A few people have recently asked me what this "Big Data" thing is in
biology. It's not an easy question to answer, though, because
biology's a bit peculiar, and a lot of Big Data researchers are not
working in bio. While I was thinking about this I kept on coming up
with anecdotes -- and, well, that turned into this: the Top 12 Reasons
You Know You Are a Big Data Biologist.
- You no longer get enthused by the prospect of more data.

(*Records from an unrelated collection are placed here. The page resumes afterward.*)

(** What everybody sees of a step. *)
Lemma common_same_hist w w' : world_ok w' → lw_hist w' = lw_hist w →
  (∀ i x, lw_text w !! i = Some x → x ≠ "" → lw_text w' !! i = Some x) → lw_asked w ⊆ lw_asked w' → common w w'.
Proof. intros Hw Hh Hx Ha. by split; rewrite ?Hh. Qed.

Lemma common_refl w : world_ok w → common w w.
Proof. intros Hw. by apply common_same_hist. Qed.

Lemma common_status w n s s' : world_ok (set_hist w (<[n := s']> (lw_hist w))) → lw_hist w !! n = Some s → standing s →
  common w (set_hist w (<[n := s']> (lw_hist w))).
Proof.
  intros Hw Hn Hs. split; simpl; [done|done| | |done].
  - intros m Hm. apply lookup_insert_is_Some'. auto.
  - intros m r Hm Hr. rewrite lookup_insert_ne; [done|]. intros <-. assert (r = s) as -> by congruence. done.
Qed.

Lemma common_release p w : world_ok w → common w (release p w).
Proof.
  intros Hw. pose proof (ok_release p w Hw) as Ho. unfold release in *. case_bool_decide; [|by apply common_refl].
  split; simpl; [done|done| | |done].
  - intros n Hn. rewrite lookup_fmap. by apply fmap_is_Some.
  - intros n s Hn Hs. rewrite lookup_fmap, Hn. simpl. destruct (of_process p s) eqn:E; [|done]. destruct Hs. by destruct s.
Qed.

Lemma step_common p A (e : LCall A) w a w' : world_ok w → legal p A e w → act p A e w a w' → common w w'.
Proof.
  intros Hw Hl Hx. pose proof (step_ok p A e w a w' Hw Hl Hx) as Ho.
  destruct e as [| | | | |name|name []| |f limit|f data| |f|from to|name|f|f| | |n| | |n clean| |n| |]; simpl in Hx.
  all: try (by subst w'; apply common_refl); try (by destruct Hx as [-> _]; apply common_refl).
  - destruct a; try (subst; by apply common_refl). destruct (str_eqb name lockName); [subst; by apply common_refl|].
    destruct Hx as (_ & Hi & ->). apply common_same_hist; [done|done| |done]. simpl. intros j x Hj Hx. rewrite lookup_insert_ne; [done|congruence].
  - destruct a as [c|]; [|subst; by apply common_refl]. destruct Hx as [_ ->]. destruct (read_rest p f c w) as (_ & E2 & _ & _ & E5 & E6 & _).
    by apply common_same_hist; rewrite ?E2, ?E5, ?E6.
  - destruct Hx as [[_ ->]|(x & k & Hx & _ & _ & ->)]; [by apply common_refl|]. destruct Hl as (_ & H2 & _). rewrite Hx in H2. injection H2 as ->.
    match goal with |- common _ (ask _ _ _ ?u) => destruct (ask_rest p f data u) as (_ & E2 & _ & _ & E5 & _) end.
    apply common_same_hist; rewrite ?E2, ?E5; [done|done| |]; simpl.
    + intros j y Hj Hy. rewrite lookup_insert_ne; [done|congruence].
    + etrans; [|apply ask_asked]. done.
  - subst w'. destruct (str_eqb _ _); [by apply common_release|by apply common_refl].
  - destruct a; [|subst; by apply common_refl]. destruct Hx as (i & Hi & ->).
    destruct Hl as [[-> ->]|(-> & -> & Hk & Hd & j & n & t & Hj & Hx & Hn & Ht & Hh)]; [by apply common_same_hist|].
    rewrite Hi in Hj. injection Hj as ->. destruct (ok_publish p w j n t Hw Hk Hd Hx Hn Ht Hh) as [Es _].
    rewrite str_eqb_refl in *. cbv zeta in *. rewrite Es in *. split; simpl; [done|done| | |done].
    + intros m Hm. apply lookup_insert_is_Some'. auto.
    + intros m r Hm Hr. rewrite lookup_insert_ne; [done|congruence].
  - destruct a; try (subst; by apply common_refl). subst w'. destruct (if str_eqb name instanceName then shown w else None) as [n|]; [|by apply common_same_hist].
    split; simpl; [done|done| | |done].
    + intros m Hm. destruct (decide (m = n)) as [->|Hmn]; [rewrite lookup_alter_eq; by apply fmap_is_Some|by rewrite lookup_alter_ne].
    + intros m r Hm Hr. destruct (decide (m = n)) as [->|Hmn]; [|by rewrite lookup_alter_ne]. rewrite lookup_alter_eq, Hm. simpl. f_equal.
      destruct r; try done; by destruct Hr.
  - destruct a; [|subst; by apply common_refl..]. destruct Hx as [_ ->]. by apply common_same_hist.
  - subst w'. destruct (a && _); [by apply common_release|by apply common_refl].
  - subst w'. by eapply common_status.
  - subst w'. by apply common_same_hist.
  - subst w'. by eapply common_status.
Qed.

(** What the others see of a step of [p]. *)
Lemma rely_intro q w w' : common w w' →
  (lw_lock w = Some q → lw_lock w' = lw_lock w ∧ lw_hist w' = lw_hist w
    ∧ lw_dir w' !! instanceName = lw_dir w !! instanceName ∧ lw_dir w' !! instanceTempName = lw_dir w !! instanceTempName) →
  lw_maker w' = lw_maker w → (∀ i, lw_maker w !! i = Some q → lw_text w' !! i = lw_text w !! i) →
  lw_target w' !! q = lw_target w !! q → rely q w w'.
Proof.
  intros Hc Hl Hm Hx Ht. split; [done| | |done].
  - intros Hq. destruct (Hl Hq) as (E & Hr). split; [congruence|done].
  - intros i Hi. rewrite Hm. split; [done|by apply Hx].
Qed.

Lemma release_rely p q w : p ≠ q → world_ok w → rely q w (release p w).
Proof.
  intros Hpq Hw. pose proof (common_release p w Hw) as Hc. unfold release in *. case_bool_decide as Hl; [|by apply rely_intro].
  apply rely_intro; try done. congruence.
Qed.

Lemma step_rely p q A (e : LCall A) w a w' : p ≠ q → world_ok w → legal p A e w → act p A e w a w' → rely q w w'.
Proof.
  intros Hpq Hw Hl Hx. pose proof (step_common p A e w a w' Hw Hl Hx) as Hc.
  destruct e as [| | | | |name|name []| |f limit|f data| |f|from to|name|f|f| | |n| | |n clean| |n| |]; simpl in Hx.
  all: try (by subst w'; apply rely_intro); try (by destruct Hx as [-> _]; apply rely_intro).
  - destruct a; try (subst; by apply rely_intro). destruct (str_eqb name lockName) eqn:En; [subst; by apply rely_intro|].
    destruct Hx as (_ & Hi & ->). bools. split; simpl; [done| | |done].
    + intros Hq. destruct Hl as [?|[->|[_ ?]]]; [done| |congruence]. by rewrite !lookup_insert_ne.
    + intros j Hj. assert (j ≠ ino) by (intros ->; destruct (ok_made _ Hw ino q Hj); congruence). by rewrite !lookup_insert_ne.
  - destruct a as [c|]; [|subst; by apply rely_intro]. destruct Hx as [_ ->].
    destruct (read_rest p f c w) as (E1 & E2 & E3 & E4 & E5 & E6 & E7). apply rely_intro; rewrite ?E1, ?E2, ?E3, ?E4, ?E5; try done. by apply E7.
  - destruct Hx as [[_ ->]|(x & k & Hx & _ & _ & ->)]; [by apply rely_intro|]. destruct Hl as (Hm & _).
    match goal with |- rely _ _ (ask _ _ _ ?u) => destruct (ask_rest p f data u) as (E1 & E2 & E3 & E4 & E5 & E6) end.
    apply rely_intro; rewrite ?E1, ?E2, ?E3, ?E4, ?E5, ?E6; try done. simpl. intros i Hi. rewrite lookup_insert_ne; [done|congruence].
  - subst w'. destruct (str_eqb _ _); [by apply release_rely|by apply rely_intro].
  - destruct a; [|subst; by apply rely_intro]. destruct Hx as (i & Hi & ->).
    destruct Hl as [[-> ->]|(-> & -> & Hk & _)].
    + apply rely_intro; try done. simpl. intros _. by rewrite !lookup_insert_ne, !lookup_delete_ne.
    + match goal with |- context [match ?x with Some _ => _ | None => _ end] => destruct x end; apply rely_intro; try done; congruence.
  - destruct a; try (subst; by apply rely_intro). subst w'.
    destruct Hl as [->|[->|[[-> Hk]|(-> & Hk & Hn)]]]; simpl in *.
    1-2: apply rely_intro; try done; simpl; intros _; by rewrite !lookup_delete_ne.
    1: apply rely_intro; try done; congruence.
    destruct (shown w); apply rely_intro; try done; congruence.
  - destruct a; [|subst; by apply rely_intro..]. destruct Hx as [Hk ->]. apply rely_intro; try done. congruence.
  - subst w'. destruct (a && _); [by apply release_rely|by apply rely_intro].
  - subst w'. simpl in Hl. assert (lw_lock w = Some p) by (apply (ok_live _ Hw n _ p Hl); apply Nat.eqb_refl). apply rely_intro; try done. congruence.
  - subst w'. simpl in Hl. assert (lw_lock w = Some p) by (apply (ok_live _ Hw n _ p Hl); apply Nat.eqb_refl). apply rely_intro; try done. congruence.
Qed.

(** The calls of [watch], which do not disturb even their own process. *)
Definition harmless A (e : LCall A) : Prop :=
  match e with
  | LLstat _ | LStat _ | LSelect | LSignal _ => True
  | LOpen _ ReadOnly => True
  | LReadAll f _ | LClose f => lf_name f = requestName
  | LRemove name => name = requestName
  | _ => False
  end.

Lemma harmless_rely p q A (e : LCall A) w a w' : world_ok w → legal p A e w → harmless A e → act p A e w a w' → rely q w w'.
Proof.
  intros Hw Hl Hh Hx. destruct (decide (p = q)) as [<-|Hpq]; [|by eapply step_rely].
  pose proof (step_common p A e w a w' Hw Hl Hx) as Hc.
  destruct e as [| | | | |name|name []| |f limit|f data| |f|from to|name|f|f| | |n| | |n clean| |n| |]; simpl in Hx, Hh; try done.
  all: try (by subst w'; apply rely_intro); try (by destruct Hx as [-> _]; apply rely_intro).
  - destruct a as [c|]; [|subst; by apply rely_intro]. destruct Hx as [_ ->].
    assert (read_target p f c w = w) as E; [|rewrite E in *; by apply rely_intro].
    unfold read_target. destruct (decodeInstance c); [|done]. by rewrite Hh.
  - rewrite Hh in Hx. subst w'. by apply rely_intro.
  - subst name. destruct a; try (subst; by apply rely_intro). subst w'. simpl in *. apply rely_intro; try done. simpl. intros _.
    by rewrite !lookup_delete_ne.
Qed.

Lemma common_trans w1 w2 w3 : common w1 w2 → common w2 w3 → common w1 w3.
Proof.
  intros [_ X1 H1 O1 A1] [K2 X2 H2 O2 A2]. split; [done| | | |by etrans].
  - intros i x Hi Hx. apply X2; [by apply X1|done].
  - auto.
  - intros n s Hn Hs. apply O2; [by apply O1|done].
Qed.

Lemma lrely_trans p w1 w2 w3 : rely p w1 w2 → rely p w2 w3 → rely p w1 w3.
Proof.
  intros [C1 L1 M1 T1] [C2 L2 M2 T2]. split; [by eapply common_trans| | |congruence].
  - intros Hl. destruct (L1 Hl) as (K1 & ? & ? & ?). destruct (L2 K1) as (K2 & ? & ? & ?). split_and!; congruence.
  - intros i Hi. destruct (M1 i Hi) as [K1 ?]. destruct (M2 i K1) as [K2 ?]. split; congruence.
Qed.
End host.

I was at a conference a few months back, and an Brit colleague of mine
rushed up to me and said, "Hey! We just got an Illumina HiSeq! Do you
have anything you want sequenced?" My immediate, visceral response
was "Hell no! We can't even deal with a 10th of the sequence we've
already got! PLEASE don't send me any more! Can I PAY you to not send
me any more?"
- Analysis is the bottleneck.
I'm dangerously close to genomics bingo here, but:
I was chatting with a colleague in the hallway here at MSU, pitching
some ideas about microbiome work, and he said, "What a good idea! I
have some samples here that I'd like to sequence that could help with
that." I responded, "How about we stop producing data and think about
the analysis?" He seemed only mildly offended -- I have a rep, you
see -- but biology, as a field, is wholly unprepared to go from
data to an analyses.
My lab has finally turned the corner from "hey, let's generate more
data!" to "cool, data that we can analyze and build hypotheses from!"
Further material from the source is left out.